For our respective first tasks, we analyzed user registrations and site visits, categorized them by domain and country, and observed the impact of meetings, conferences, and dataset releases on the overall user growth in OpenTopography. Site traffic and user visits/registrations were positively affected by dataset releases, especially the SRTM dataset. Additionally, annual geoscience workshops boosted site traffic especially during October and November. Most users yielded from private companies/personal emails and educational facilities.

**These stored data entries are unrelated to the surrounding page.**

(** * exoTM: epoch managers, transaction steps and the STMCAS singly-linked
      ordered map

    A shallow embedding of

    - [epochs.h]: [BasicEpochManager], [IrrevocQuiesceEpochManager] and
      [CCSTMEpochManager];
    - [raii.h]: the [Step] / [RStep] / [WStep] wrappers;
    - [ds/STMCAS/slist_omap.h]: [slist_omap::get_leq] and
      [slist_omap::insert].

    Shared memory is explicit.  Every operation of an epoch manager is cut
    at its accesses to shared memory: a thread is a program counter plus its
    private fields, one [step] performs one access, and a schedule
    interleaves the steps of the thread with writes of the other threads. *)

From Stdlib Require Import NArith ZArith Lia.
From stdpp Require Import base option list gmap sorting.

#[local] Open Scope N_scope.

(** ** Machine words *)

(** [uintptr_t] and [uint64_t] are 64-bit unsigned integers. *)
Definition WORD : N := 2 ^ 64.
Definition wrap64 (n : N) : N := n mod WORD.

(** [(uintptr_t)-1], the value the epoch table holds for a thread that is
    not in a transaction. *)
Definition IDLE : N := WORD - 1.

(** [INT_MAX]: [MAXTHREADS] is an [int] template parameter. *)
Definition INT_MAX : N := 2 ^ 31 - 1.

(** * Array-based epoch managers *)

Module Epochs.

(** The two policies that share the epoch table.  [IrrevocQuiesce] inherits
    from [Basic] and overrides every operation but the constructor. *)
Inductive Policy := Basic | IrrevocQuiesce.
(** Witness of X12: the answer of the weather tool. *)
Lemma toOpenAIChatCompletionMessage_function_response_witness :
  ∃ m,
    toOpenAIChatCompletionMessage Samples.marshal Samples.base64 Samples.answer =
      (m, None) ∧
    match last (omap genai.Part.FunctionResponse (genai.Content.Parts Samples.answer)) with
    | Some fr =>
      openai.ChatCompletionMessage.Role m = "tool" ∧
      openai.ChatCompletionMessage.Content m =
        marshalled Samples.marshal (genai.FunctionResponse.Response fr) ∧
      openai.ChatCompletionMessage.ToolCallID m = genai.FunctionResponse.ID fr
    | None =>
      openai.ChatCompletionMessage.Role m = convertRoleToOpenAI "user" ∧
      openai.ChatCompletionMessage.Content m = "" ∧
      openai.ChatCompletionMessage.ToolCallID m = ""
    end.
Proof.
  apply (toOpenAIChatCompletionMessage_function_response Samples.marshal Samples.base64
           "user" (genai.Content.Parts Samples.answer)).
  - reflexivity.
  - repeat constructor.
    + intros ? ?; discriminate.
    + intros fr [= <-]. eexists. vm_compute. reflexivity.
Defined.

(** Witness of X13: arguments that the encoder refuses. *)
Lemma toOpenAIChatCompletionMessage_marshal_failure_witness :
  ∃ msg err m,
    toOpenAIChatCompletionMessage Samples.marshal Samples.base64 Samples.unencodable =
      (openai.ChatCompletionMessage.zero, Some (Go.Wrap msg err)) ∧
    Samples.marshal m = inr err ∧
    (msg = "failed to marshal function args" ∨
     msg = "failed to marshal function response").
Proof.
  apply (toOpenAIChatCompletionMessage_marshal_failure Samples.marshal Samples.base64
           "model" (genai.Content.Parts Samples.unencodable)).
  - reflexivity.
  - intros Hall. apply Forall_cons in Hall as [[Hcall _] _].
    destruct (Hcall _ eq_refl) as [text Htext]. vm_compute in Htext. discriminate.
Defined.

(** Witness of X15: the two calls of the sample stream. *)
Lemma function_call_round_trip_witness :
  ∃ message,
    toOpenAIChatCompletionMessage Samples.marshal Samples.base64
      (genai.Content.mk "model"
         (map functionCallPart [Examples.weatherCall; Examples.timeCall])) =
      (message, None) ∧
    length (openai.ChatCompletionMessage.ToolCalls message) = 2%nat ∧
    ∀ idx reason choices usage,
      ∃ resp,
        convertChatCompletionResponse json.Unmarshal
          (openai.ChatCompletionResponse.mk
             (openai.ChatCompletionChoice.mk idx message reason :: choices) usage) =
          (Some resp, None) ∧
        model.LLMResponse.Content resp =
          genai.Content.mk "model"
            (map functionCallPart [Examples.weatherCall; Examples.timeCall]).
Proof.
  apply (function_call_round_trip Samples.marshal Samples.base64 json.Unmarshal "model"
           [Examples.weatherCall; Examples.timeCall]).
  repeat constructor; eexists; (split; [vm_compute; reflexivity|by vm_compute]).
Defined.

(** Witness of X18: the second content cannot be encoded, and the tools of
    the configuration, with their nil declaration, are not reached. *)
Lemma toOpenAIChatCompletionRequest_first_error_witness :
  toOpenAIChatCompletionRequest Samples.marshal Samples.base64 Samples.badRequest "gpt-4" =
  Returns (ChatCompletionRequest.zero,
           Some (Go.Wrap "failed to marshal function args"
                   (Go.Other "json: unsupported type"))).
Proof.
  apply (toOpenAIChatCompletionRequest_first_error Samples.marshal Samples.base64
           Samples.badRequest "gpt-4" [Samples.question] Samples.unencodable
           [Samples.answer]).
  - reflexivity.
  - repeat constructor.
  - by vm_compute.
Defined.

(** Witness of X19: the sample request, with its system instruction. *)
Lemma toOpenAIChatCompletionRequest_messages_witness :
  ∃ openaiReq,
    toOpenAIChatCompletionRequest Samples.marshal Samples.base64 Samples.request "gpt-4" =
      Returns (openaiReq, None) ∧
    ChatCompletionRequest.Model openaiReq = "gpt-4" ∧
    ChatCompletionRequest.Stream openaiReq = false ∧
    ChatCompletionRequest.Messages openaiReq =
      [openai.ChatCompletionMessage.mk "system"
         (String.concat newline
            (filter (λ s, s ≠ "")
               (map genai.Part.Text (genai.Content.Parts Samples.instruction)))) [] [] ""] ++
      map (λ c, (toOpenAIChatCompletionMessage Samples.marshal Samples.base64 c).1)
        [Samples.question; Samples.call; Samples.answer].
Proof.
  eexists. split; [by vm_compute|].
  eapply (toOpenAIChatCompletionRequest_messages Samples.marshal Samples.base64
            Samples.request "gpt-4").
  by vm_compute.
Defined.

(** Witness of X20: the settings of the sample request. *)
Lemma toOpenAIChatCompletionRequest_settings_witness :
  ∃ openaiReq,
    toOpenAIChatCompletionRequest Samples.marshal Samples.base64 Samples.request "gpt-4" =
      Returns (openaiReq, None) ∧
    ChatCompletionRequest.MaxTokens openaiReq = 256 ∧
    ChatCompletionRequest.Stop openaiReq = ["END"] ∧
    ChatCompletionRequest.Temperature openaiReq = 0 ∧
    length (Go.elems (ChatCompletionRequest.Tools openaiReq)) = 3%nat.
Proof.
  eexists. split; [by vm_compute|].
  destruct (toOpenAIChatCompletionRequest_settings Samples.marshal Samples.base64
              Samples.request "gpt-4" _ ltac:(by vm_compute))
    as ((decls & Hdecls & Helems & _) & Htemperature & Hmax & _ & Hstop & _).
  split; [exact Hmax|]. split; [exact Hstop|]. split; [exact Htemperature|].
  rewrite Helems, length_map.
  apply (f_equal length) in Hdecls. rewrite length_map in Hdecls. by rewrite <- Hdecls.
Defined.

(** Witness of X24: the sample model on the sample stream. *)
Lemma GenerateContent_stream_complete_witness :
  ∃ final,
    GenerateContent Samples.marshal Samples.base64 json.Unmarshal
      Examples.rangeKeys Examples.consumeAll Samples.llm Samples.request true =
      Returns (partials Examples.chunks ++ [(Some final, None)]) ∧
    isFinal (Some final, None) = true ∧
    filter isFinal (partials Examples.chunks) = [].
Proof.
  assert (∃ openaiReq,
            toOpenAIChatCompletionRequest Samples.marshal Samples.base64
              Samples.request (OpenAIModel.ModelName Samples.llm) =
            Returns (openaiReq, None)) as [openaiReq Hreq].
  { eexists. by vm_compute. }
  destruct (GenerateContent_stream_complete Samples.marshal Samples.base64 json.Unmarshal
              Examples.rangeKeys Examples.consumeAll Samples.llm Samples.request
              openaiReq Examples.chunks Go.EOF)
    as (final & Hrun & Hfinal & Hpartials & _).
  - intros m. reflexivity.
  - intros out. reflexivity.
  - exact Hreq.
  - reflexivity.
  - reflexivity.
  - exists final. exact (conj Hrun (conj Hfinal Hpartials)).
Defined.

(** The non-streaming call on the sample model, and on a client whose
    calls fail. *)
Example generate_example :
  generate Samples.marshal Samples.base64 json.Unmarshal Samples.llm Samples.request =
  Returns
    [(Some (model.LLMResponse.mk
              (genai.Content.mk "model" [textPart "It is sunny."])
              (Some (genai.GenerateContentResponseUsageMetadata.mk 7 5 12 0))
              genai.FinishReasonStop false true), None)].
Proof. by vm_compute. Qed.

Our second task consisted of generating heatmaps (hot spot regions that are selected most often) for the SRTM, B4, and Indiana lidar (raster and point cloud) datasets. Our mentors introduced us to Google Fusion Tables and walked us through some of the basic concepts of making and inputting correctly formatted bounding boxes into the table, which allowed us to generate and visualize the heat maps. Analyzing user queries to generate heat maps helped determine more optimal cost-effective storage solutions.

Our third task consisted of creating pivot charts in Excel that analyzed lidar scientific datasets use over time and compared that to the use of popular datasets like Youtube. We noticed that lidar scientific datasets received continued use over time where as a popular data set (non-scientific) such as those of a youtube video receive access in the first days of its release and die off.

As of now, we are entering our last week of the summer internship at SDSC and will be presenting our completed posters to our parents and other groups on Friday. This summer truly was an eventful, fun, and stimulating learning experience at the San Diego Supercomputer Center. The internship helped increase our interest in pursuing careers in the STEM fields.